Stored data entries
Content starts

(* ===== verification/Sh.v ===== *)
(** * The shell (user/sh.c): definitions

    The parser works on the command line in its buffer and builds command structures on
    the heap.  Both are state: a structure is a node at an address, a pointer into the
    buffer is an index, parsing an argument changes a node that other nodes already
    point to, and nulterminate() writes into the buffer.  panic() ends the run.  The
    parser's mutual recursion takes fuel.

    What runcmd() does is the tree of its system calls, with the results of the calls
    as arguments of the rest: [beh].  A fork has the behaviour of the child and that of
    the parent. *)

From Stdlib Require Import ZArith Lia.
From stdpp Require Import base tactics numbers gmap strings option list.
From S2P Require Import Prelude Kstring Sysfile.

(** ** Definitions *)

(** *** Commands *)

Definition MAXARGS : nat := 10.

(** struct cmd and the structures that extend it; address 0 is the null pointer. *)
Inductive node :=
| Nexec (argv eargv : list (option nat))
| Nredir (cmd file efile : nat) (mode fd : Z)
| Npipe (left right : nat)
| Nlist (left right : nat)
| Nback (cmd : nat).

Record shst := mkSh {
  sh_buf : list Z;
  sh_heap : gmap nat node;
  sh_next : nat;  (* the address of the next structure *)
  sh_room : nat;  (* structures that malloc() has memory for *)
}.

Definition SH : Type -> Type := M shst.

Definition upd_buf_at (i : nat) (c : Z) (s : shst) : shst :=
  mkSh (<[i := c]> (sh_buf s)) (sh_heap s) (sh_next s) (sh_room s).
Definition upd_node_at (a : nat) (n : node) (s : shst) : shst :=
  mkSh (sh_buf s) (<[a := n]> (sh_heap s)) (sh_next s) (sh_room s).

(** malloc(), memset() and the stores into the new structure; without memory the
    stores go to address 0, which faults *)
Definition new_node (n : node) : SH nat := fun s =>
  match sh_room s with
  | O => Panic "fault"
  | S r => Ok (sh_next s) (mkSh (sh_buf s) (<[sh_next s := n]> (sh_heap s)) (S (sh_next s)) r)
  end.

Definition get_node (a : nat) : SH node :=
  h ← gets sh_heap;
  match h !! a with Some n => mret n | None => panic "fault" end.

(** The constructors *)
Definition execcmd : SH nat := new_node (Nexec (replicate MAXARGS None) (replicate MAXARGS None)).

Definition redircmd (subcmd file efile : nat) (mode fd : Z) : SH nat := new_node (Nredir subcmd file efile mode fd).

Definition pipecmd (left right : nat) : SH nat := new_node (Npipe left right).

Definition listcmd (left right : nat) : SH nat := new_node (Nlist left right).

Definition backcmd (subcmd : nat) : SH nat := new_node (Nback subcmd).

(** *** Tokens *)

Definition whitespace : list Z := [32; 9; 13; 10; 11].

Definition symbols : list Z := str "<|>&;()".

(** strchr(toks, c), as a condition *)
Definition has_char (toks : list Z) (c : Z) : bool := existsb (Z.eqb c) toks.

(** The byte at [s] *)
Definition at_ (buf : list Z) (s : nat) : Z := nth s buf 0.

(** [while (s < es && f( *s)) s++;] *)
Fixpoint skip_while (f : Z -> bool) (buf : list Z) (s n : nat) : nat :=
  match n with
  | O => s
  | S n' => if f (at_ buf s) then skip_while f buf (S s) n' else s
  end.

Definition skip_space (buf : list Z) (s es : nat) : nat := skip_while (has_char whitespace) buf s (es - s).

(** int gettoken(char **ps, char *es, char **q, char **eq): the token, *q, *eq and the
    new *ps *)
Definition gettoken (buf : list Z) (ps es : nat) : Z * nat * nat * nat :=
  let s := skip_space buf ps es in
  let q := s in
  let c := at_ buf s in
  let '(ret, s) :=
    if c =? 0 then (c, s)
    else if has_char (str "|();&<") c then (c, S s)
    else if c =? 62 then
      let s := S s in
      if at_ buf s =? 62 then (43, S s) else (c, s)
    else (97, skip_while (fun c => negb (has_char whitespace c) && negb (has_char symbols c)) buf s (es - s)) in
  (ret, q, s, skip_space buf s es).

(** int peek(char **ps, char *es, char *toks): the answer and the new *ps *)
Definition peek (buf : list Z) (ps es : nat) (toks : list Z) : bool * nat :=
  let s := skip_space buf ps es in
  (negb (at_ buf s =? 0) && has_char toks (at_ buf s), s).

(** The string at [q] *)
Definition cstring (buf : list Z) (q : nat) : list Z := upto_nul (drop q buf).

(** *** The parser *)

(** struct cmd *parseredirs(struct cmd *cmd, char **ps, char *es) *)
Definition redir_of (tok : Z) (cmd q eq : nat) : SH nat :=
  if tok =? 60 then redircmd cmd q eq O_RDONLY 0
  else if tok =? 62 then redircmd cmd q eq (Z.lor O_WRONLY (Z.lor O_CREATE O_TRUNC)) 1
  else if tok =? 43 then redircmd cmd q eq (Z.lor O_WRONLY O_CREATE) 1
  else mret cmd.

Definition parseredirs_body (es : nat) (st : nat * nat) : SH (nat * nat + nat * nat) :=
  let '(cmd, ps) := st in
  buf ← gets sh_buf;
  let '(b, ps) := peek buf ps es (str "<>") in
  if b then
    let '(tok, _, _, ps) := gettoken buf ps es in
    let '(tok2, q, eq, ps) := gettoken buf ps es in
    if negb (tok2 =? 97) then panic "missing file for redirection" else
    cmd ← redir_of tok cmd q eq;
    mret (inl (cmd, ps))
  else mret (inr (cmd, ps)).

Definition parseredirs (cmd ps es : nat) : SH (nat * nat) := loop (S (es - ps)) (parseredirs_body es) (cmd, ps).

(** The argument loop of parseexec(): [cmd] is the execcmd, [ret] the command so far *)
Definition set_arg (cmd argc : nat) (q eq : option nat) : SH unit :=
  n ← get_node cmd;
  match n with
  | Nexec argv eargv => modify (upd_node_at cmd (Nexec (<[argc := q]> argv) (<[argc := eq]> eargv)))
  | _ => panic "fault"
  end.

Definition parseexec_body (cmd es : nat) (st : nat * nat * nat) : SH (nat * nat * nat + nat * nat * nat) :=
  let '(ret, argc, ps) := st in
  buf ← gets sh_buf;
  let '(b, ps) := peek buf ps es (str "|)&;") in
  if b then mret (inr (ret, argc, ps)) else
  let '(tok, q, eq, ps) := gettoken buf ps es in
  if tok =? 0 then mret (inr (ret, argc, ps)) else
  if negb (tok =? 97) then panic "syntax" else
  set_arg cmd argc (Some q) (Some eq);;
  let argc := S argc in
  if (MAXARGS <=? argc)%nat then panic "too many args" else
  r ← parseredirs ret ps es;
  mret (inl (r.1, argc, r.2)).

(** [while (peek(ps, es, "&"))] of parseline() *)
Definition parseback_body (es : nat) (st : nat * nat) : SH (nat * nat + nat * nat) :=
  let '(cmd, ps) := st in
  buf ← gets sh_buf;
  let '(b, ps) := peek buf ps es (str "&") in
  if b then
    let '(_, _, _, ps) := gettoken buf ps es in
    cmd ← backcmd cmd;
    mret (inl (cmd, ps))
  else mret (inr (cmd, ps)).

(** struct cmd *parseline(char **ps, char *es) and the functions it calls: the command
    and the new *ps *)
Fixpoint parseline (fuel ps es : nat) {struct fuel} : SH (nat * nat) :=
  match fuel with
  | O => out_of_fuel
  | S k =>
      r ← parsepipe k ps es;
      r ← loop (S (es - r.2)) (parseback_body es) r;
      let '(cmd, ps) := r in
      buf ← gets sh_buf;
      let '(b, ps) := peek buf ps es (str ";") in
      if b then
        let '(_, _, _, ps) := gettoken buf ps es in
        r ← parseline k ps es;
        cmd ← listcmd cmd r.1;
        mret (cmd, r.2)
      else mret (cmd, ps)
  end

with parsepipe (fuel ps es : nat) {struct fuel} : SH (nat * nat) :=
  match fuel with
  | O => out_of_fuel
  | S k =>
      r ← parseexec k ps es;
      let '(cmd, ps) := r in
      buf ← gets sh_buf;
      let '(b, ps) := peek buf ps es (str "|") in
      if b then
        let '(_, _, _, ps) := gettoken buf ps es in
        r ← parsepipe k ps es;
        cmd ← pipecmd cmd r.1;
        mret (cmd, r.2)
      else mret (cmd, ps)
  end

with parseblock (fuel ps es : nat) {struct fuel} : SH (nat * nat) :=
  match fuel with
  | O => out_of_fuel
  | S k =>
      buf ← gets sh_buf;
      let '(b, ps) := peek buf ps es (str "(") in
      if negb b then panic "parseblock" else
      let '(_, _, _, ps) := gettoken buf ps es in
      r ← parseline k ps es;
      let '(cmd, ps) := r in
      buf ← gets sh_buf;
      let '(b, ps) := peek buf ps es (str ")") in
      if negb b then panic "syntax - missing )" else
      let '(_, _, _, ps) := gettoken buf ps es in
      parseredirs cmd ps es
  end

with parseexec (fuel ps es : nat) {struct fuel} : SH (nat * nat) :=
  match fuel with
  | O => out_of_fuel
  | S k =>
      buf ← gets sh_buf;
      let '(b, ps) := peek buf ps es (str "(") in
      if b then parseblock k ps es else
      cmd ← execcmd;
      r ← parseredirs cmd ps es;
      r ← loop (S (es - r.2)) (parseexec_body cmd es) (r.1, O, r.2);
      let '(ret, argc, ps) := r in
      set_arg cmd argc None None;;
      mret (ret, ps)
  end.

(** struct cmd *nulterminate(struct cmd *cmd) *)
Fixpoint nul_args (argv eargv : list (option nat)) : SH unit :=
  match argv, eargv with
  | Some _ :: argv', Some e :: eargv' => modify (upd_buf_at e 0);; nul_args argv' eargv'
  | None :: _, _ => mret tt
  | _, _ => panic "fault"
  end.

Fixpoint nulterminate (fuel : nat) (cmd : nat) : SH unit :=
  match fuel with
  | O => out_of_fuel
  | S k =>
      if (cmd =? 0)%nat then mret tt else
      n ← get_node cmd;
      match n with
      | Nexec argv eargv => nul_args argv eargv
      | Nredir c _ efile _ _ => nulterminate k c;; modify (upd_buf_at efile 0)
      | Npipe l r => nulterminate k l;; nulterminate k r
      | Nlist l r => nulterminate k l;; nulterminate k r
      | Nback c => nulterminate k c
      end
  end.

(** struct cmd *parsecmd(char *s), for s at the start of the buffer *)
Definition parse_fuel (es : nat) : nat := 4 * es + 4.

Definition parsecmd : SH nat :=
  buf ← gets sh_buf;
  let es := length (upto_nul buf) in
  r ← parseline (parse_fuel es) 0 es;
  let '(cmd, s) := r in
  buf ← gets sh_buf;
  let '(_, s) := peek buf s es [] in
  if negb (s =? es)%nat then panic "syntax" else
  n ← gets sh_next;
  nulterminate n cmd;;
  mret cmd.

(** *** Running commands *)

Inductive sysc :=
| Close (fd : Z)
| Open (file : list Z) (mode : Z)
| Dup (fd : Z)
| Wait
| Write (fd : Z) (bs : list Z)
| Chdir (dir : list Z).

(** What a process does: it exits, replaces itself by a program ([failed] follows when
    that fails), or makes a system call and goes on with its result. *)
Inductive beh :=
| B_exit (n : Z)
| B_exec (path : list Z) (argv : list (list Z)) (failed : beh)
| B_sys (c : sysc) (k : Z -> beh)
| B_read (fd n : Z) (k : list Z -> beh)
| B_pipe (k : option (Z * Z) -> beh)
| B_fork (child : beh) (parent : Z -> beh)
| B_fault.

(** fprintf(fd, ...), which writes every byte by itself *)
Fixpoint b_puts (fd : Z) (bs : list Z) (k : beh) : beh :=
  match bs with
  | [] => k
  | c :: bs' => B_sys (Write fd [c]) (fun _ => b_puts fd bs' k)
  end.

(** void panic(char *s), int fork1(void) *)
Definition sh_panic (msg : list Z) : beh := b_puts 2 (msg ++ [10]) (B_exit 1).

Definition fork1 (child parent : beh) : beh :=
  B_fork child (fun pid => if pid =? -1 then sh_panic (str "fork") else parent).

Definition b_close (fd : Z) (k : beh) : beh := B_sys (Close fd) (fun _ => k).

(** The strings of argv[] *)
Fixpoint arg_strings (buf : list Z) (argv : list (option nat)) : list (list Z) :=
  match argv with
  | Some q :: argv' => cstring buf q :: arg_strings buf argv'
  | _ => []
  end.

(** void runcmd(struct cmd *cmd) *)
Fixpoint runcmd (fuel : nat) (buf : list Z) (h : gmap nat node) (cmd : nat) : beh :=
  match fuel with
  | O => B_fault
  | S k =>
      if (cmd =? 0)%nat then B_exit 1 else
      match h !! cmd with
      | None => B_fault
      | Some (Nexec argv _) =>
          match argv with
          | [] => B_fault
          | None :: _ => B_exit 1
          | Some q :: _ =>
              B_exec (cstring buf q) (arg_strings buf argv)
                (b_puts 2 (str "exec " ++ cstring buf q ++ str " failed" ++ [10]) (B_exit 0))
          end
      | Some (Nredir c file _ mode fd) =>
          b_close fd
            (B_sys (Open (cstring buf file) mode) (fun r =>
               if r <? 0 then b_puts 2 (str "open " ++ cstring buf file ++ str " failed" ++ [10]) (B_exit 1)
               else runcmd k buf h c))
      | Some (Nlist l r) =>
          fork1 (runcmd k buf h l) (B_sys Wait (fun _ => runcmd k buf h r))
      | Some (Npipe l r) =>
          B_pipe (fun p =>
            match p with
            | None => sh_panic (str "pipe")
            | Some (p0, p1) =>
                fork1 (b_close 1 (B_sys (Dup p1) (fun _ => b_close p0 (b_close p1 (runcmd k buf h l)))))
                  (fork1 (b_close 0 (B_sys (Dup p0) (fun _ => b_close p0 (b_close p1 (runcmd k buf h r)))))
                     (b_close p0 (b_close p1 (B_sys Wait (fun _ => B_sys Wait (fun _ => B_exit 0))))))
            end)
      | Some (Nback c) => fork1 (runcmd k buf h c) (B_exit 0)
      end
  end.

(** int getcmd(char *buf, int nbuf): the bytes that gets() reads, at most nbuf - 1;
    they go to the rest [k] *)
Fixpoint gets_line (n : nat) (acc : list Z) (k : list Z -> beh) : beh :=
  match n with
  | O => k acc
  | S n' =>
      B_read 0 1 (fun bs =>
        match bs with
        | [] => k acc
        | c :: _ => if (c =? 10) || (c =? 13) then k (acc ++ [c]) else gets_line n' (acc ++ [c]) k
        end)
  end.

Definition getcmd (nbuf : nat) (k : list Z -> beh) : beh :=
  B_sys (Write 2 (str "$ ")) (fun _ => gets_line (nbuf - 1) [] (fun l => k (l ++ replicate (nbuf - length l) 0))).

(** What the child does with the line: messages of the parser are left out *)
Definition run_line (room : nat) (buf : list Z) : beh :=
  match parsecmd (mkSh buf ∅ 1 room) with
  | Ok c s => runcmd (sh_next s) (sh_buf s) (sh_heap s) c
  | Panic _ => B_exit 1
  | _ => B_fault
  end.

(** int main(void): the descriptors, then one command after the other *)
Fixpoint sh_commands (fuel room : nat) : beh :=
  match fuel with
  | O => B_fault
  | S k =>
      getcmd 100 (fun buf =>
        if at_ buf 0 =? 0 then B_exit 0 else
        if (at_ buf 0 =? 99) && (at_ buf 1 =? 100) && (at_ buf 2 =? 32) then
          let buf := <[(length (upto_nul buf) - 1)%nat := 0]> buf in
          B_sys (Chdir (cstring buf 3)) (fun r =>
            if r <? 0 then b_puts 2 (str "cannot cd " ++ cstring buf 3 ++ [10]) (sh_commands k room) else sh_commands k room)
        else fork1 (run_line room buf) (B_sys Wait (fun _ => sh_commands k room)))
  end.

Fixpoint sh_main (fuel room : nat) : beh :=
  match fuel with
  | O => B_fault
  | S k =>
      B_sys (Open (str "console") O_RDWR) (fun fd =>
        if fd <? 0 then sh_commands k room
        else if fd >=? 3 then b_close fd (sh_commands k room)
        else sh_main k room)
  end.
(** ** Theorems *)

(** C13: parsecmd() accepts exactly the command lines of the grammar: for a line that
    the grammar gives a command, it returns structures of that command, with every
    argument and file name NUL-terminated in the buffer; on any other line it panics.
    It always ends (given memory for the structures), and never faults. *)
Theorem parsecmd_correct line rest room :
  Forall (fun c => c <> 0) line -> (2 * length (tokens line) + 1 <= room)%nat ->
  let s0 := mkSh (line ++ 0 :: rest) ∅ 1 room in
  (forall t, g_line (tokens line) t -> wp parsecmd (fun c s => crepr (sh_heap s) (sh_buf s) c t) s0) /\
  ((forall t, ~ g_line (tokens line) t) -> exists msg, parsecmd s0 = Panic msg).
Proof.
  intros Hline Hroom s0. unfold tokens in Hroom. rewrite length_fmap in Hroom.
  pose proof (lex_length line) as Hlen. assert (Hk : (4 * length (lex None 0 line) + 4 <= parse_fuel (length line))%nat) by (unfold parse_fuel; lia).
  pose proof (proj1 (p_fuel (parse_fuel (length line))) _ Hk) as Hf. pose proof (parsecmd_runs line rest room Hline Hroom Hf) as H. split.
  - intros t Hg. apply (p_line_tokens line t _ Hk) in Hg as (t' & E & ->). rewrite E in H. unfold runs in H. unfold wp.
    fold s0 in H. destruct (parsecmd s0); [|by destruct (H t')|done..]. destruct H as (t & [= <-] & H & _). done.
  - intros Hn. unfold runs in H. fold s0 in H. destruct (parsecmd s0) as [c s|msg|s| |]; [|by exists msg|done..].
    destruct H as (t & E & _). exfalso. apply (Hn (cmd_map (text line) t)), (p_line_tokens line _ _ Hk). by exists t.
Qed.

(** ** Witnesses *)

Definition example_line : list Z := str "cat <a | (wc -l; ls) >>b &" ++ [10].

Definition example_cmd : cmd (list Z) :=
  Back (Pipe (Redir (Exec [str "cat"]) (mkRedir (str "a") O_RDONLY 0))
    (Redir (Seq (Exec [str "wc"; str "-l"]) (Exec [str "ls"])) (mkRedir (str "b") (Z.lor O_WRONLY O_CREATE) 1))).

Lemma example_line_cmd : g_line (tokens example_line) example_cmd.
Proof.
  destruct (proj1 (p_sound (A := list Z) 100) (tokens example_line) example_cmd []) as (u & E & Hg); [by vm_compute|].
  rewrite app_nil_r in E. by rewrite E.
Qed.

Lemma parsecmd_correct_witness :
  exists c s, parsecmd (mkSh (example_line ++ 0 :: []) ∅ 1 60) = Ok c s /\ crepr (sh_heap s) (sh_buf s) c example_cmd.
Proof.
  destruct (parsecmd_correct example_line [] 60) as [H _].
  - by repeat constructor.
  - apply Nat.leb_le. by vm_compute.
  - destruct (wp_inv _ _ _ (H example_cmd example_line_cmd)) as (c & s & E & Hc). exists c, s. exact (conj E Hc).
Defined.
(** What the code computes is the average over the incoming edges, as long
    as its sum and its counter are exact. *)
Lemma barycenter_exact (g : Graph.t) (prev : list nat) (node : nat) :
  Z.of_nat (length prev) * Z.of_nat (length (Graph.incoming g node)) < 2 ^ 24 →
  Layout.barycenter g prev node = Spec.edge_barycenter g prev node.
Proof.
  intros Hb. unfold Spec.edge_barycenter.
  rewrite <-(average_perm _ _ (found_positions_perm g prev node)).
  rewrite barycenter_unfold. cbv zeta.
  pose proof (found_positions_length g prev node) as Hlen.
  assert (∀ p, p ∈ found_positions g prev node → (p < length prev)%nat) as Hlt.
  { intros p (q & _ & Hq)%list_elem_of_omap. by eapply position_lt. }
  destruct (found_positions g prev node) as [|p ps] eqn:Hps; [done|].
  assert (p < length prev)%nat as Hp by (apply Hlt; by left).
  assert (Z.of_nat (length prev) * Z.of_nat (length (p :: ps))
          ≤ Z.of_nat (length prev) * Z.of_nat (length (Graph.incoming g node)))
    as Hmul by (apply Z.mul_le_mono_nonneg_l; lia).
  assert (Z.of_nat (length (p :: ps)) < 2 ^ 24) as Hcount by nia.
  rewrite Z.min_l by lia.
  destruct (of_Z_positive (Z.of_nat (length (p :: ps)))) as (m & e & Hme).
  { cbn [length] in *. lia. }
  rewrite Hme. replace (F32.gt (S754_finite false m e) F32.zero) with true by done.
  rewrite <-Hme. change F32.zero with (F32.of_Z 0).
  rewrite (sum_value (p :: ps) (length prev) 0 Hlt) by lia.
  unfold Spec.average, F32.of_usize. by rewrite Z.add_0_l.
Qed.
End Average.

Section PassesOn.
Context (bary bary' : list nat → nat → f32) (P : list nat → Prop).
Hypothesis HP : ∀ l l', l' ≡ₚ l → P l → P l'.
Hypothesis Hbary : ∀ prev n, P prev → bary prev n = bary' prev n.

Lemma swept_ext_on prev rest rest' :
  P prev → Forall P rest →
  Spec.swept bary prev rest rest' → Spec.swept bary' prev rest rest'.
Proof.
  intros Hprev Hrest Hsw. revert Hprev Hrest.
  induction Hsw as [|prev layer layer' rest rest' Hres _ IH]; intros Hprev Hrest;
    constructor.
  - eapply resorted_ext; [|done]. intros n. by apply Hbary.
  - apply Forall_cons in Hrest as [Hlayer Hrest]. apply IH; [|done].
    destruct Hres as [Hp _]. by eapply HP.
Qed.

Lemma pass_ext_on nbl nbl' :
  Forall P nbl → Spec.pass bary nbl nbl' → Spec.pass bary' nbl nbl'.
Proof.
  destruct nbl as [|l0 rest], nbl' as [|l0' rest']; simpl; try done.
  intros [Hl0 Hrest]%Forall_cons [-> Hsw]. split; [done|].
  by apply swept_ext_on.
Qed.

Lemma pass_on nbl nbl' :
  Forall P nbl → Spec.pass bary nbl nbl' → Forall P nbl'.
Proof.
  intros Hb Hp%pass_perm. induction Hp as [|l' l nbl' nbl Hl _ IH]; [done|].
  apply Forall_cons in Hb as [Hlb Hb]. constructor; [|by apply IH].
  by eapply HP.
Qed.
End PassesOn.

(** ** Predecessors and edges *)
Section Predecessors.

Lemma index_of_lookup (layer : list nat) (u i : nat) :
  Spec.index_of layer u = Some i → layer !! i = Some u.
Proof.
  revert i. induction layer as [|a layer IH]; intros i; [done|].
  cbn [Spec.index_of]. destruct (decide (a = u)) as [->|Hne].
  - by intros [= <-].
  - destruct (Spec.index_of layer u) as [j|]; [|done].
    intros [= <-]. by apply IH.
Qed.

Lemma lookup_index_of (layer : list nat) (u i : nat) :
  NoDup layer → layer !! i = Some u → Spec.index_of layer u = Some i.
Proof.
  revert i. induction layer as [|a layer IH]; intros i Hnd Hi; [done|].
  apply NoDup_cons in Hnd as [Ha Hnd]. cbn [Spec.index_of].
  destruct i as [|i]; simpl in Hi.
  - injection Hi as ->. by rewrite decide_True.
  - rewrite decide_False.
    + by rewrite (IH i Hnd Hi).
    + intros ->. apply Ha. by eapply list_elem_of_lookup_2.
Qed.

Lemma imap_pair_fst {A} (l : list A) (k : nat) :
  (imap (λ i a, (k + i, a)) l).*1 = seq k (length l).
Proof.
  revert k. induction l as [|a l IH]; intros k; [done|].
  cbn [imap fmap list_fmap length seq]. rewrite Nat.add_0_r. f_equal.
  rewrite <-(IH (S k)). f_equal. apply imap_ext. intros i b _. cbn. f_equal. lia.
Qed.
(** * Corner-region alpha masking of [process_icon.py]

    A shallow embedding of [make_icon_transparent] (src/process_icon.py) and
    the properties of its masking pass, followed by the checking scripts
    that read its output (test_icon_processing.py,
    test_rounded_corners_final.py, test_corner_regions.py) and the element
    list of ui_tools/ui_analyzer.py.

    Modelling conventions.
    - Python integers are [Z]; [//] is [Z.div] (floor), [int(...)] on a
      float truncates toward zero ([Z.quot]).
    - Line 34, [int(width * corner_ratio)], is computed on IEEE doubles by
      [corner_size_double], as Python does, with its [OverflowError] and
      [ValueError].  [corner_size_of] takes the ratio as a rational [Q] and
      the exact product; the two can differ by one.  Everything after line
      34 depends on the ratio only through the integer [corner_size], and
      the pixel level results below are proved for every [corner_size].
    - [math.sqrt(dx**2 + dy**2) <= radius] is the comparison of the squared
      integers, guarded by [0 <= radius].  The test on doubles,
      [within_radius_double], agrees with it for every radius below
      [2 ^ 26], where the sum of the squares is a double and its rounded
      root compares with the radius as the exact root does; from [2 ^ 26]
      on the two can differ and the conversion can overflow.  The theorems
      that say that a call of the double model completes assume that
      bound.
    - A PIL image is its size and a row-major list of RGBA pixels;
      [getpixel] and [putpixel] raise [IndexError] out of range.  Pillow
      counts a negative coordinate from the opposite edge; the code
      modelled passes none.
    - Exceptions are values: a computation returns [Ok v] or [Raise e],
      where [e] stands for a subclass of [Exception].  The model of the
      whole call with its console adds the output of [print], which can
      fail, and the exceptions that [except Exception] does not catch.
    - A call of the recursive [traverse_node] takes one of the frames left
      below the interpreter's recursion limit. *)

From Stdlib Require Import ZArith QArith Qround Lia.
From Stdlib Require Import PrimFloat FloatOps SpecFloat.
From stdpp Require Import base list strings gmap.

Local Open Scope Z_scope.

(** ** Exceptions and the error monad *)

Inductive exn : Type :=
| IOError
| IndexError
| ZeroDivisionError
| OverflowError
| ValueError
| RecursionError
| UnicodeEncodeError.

Content ends

# [Task prompt]
Starting from the first line of the records above, retype each line exactly up to and including the one that contains "parser's mutual recursion takes fuel.", and nothing more.

# [Result of the exercise]
(* ===== verification/Sh.v ===== *)
(** * The shell (user/sh.c): definitions

    The parser works on the command line in its buffer and builds command structures on
    the heap.  Both are state: a structure is a node at an address, a pointer into the
    buffer is an index, parsing an argument changes a node that other nodes already
    point to, and nulterminate() writes into the buffer.  panic() ends the run.  The
    parser's mutual recursion takes fuel.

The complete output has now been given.